Print word for word the records from the line containing "carrier self (Z.to_nat (MARK_CYCLES self))." through the end.
________________
(** [IRxmit.__init__]. *)
Definition __init__ (pin : N) (host : string) (format : string) : io IRxmit :=
  call (pi_connect host) ;;;
  call (set_mode_output pin) ;;;
  if String.eqb format "AEHA" then
    ret {| pin := pin; host := host;
           T_CARRIER := 26; MARK_CYCLES := 17; MARK_OFF := 3;
           T_FRAME_MAX := 13 # 100;
           T_LEADER_ON := 8; T_LEADER_OFF := 4 |}
  else if String.eqb format "NEC" then
    ret {| pin := pin; host := host;
           T_CARRIER := 26; MARK_CYCLES := 22; MARK_OFF := 3;
           T_FRAME_MAX := 108 # 1000;
           T_LEADER_ON := 16; T_LEADER_OFF := 8 |}
  else
    raise (Exception "Unknown format specified.").

(** [IRxmit.__del__]. *)
Definition __del__ (self : IRxmit) : io unit := call stop.

Section Synthesis.

Variable self : IRxmit.

Definition pulse_on (d : Z) : pulse :=
  mk_pulse (Z.shiftl 1 (Z.of_N (pin self))) 0 d.

Definition pulse_off (d : Z) : pulse :=
  mk_pulse 0 (Z.shiftl 1 (Z.of_N (pin self))) d.

(** [wb.append(x)]. *)
Definition append (wb : list pulse) (x : pulse) : list pulse := wb ++ [x].

(** [for i in range(0, n)]: one carrier cycle, on then off, per turn. *)
Fixpoint carrier_loop (n : nat) (wb : list pulse) : list pulse :=
  match n with
  | O => wb
  | S k =>
      let wb := append wb (pulse_on (T_CARRIER self / 2)) in
      let wb := append wb (pulse_off (T_CARRIER self / 2)) in
      carrier_loop k wb
  end.

(** [range(0, n)] has [max n 0] elements. *)
Definition range_len (n : Z) : nat := Z.to_nat n.

(** The body of [for bit in bits]. *)
Definition data_step (wb : list pulse) (bit : ascii) : list pulse :=
  let wb := carrier_loop (range_len (MARK_CYCLES self)) wb in
  if Ascii.eqb bit "0" then
    append wb (pulse_off (T_CARRIER self * MARK_CYCLES self))
  else if Ascii.eqb bit "1" then
    append wb (pulse_off (T_CARRIER self * MARK_CYCLES self * MARK_OFF self))
  else wb.

(** The wave buffer [wb] that [synthesize_frame] builds (leader, data,
    trailer) before it turns to the device. *)
Definition wave_buffer (bits : py_str) : list pulse :=
  let wb := [] in
  let wb := carrier_loop (range_len (MARK_CYCLES self * T_LEADER_ON self)) wb in
  let wb := append wb (pulse_off
              (T_CARRIER self * MARK_CYCLES self * T_LEADER_OFF self)) in
  let wb := fold_left data_step bits wb in
  let wb := carrier_loop (range_len (MARK_CYCLES self)) wb in
  let wb := append wb (pulse_off (8000 - T_CARRIER self * MARK_CYCLES self)) in
  wb.

End Synthesis.

Section Device.

Variable dev : pigpio.

(** [IRxmit.synthesize_frame]. *)
Definition synthesize_frame (self : IRxmit) (bits : py_str) : io Z :=
  let wb := wave_buffer self bits in
  call wave_clear ;;;
  call (wave_add_generic wb) ;;;
  call wave_create ;;;
  fun log => (log, Ok (wave_create_ret dev log)).

(** [IRxmit.send]. *)
Definition send (self : IRxmit) (s : py_str) : io unit :=
  bits <- lift (get_bitstream s) ;;
  wave <- synthesize_frame self bits ;;
  call (wave_send_once wave).

(** [IRxmit.is_busy]. *)
Definition is_busy (self : IRxmit) : io bool :=
  call wave_tx_busy ;;;
  fun log => (log, Ok (wave_tx_busy_ret dev log)).

End Device.

(** ** Views used to state the properties *)

(** [n] carrier cycles: on/off pairs of half a carrier period each. *)
Definition carrier (self : IRxmit) (n : nat) : list pulse :=
  List.concat (repeat [pulse_on self (T_CARRIER self / 2);
                  pulse_off self (T_CARRIER self / 2)] n).

Definition mark_duration (self : IRxmit) : Z :=
  T_CARRIER self * MARK_CYCLES self.

(** One mark: [MARK_CYCLES] carrier cycles. *)
Definition mark (self : IRxmit) : list pulse :=
  carrier self (Z.to_nat (MARK_CYCLES self)).

Definition leader (self : IRxmit) : list pulse :=
  carrier self (Z.to_nat (MARK_CYCLES self * T_LEADER_ON self))
  ++ [pulse_off self (T_CARRIER self * MARK_CYCLES self * T_LEADER_OFF self)].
________________
Solved problem
  carrier self (Z.to_nat (MARK_CYCLES self)).

Definition leader (self : IRxmit) : list pulse :=
  carrier self (Z.to_nat (MARK_CYCLES self * T_LEADER_ON self))
  ++ [pulse_off self (T_CARRIER self * MARK_CYCLES self * T_LEADER_OFF self)].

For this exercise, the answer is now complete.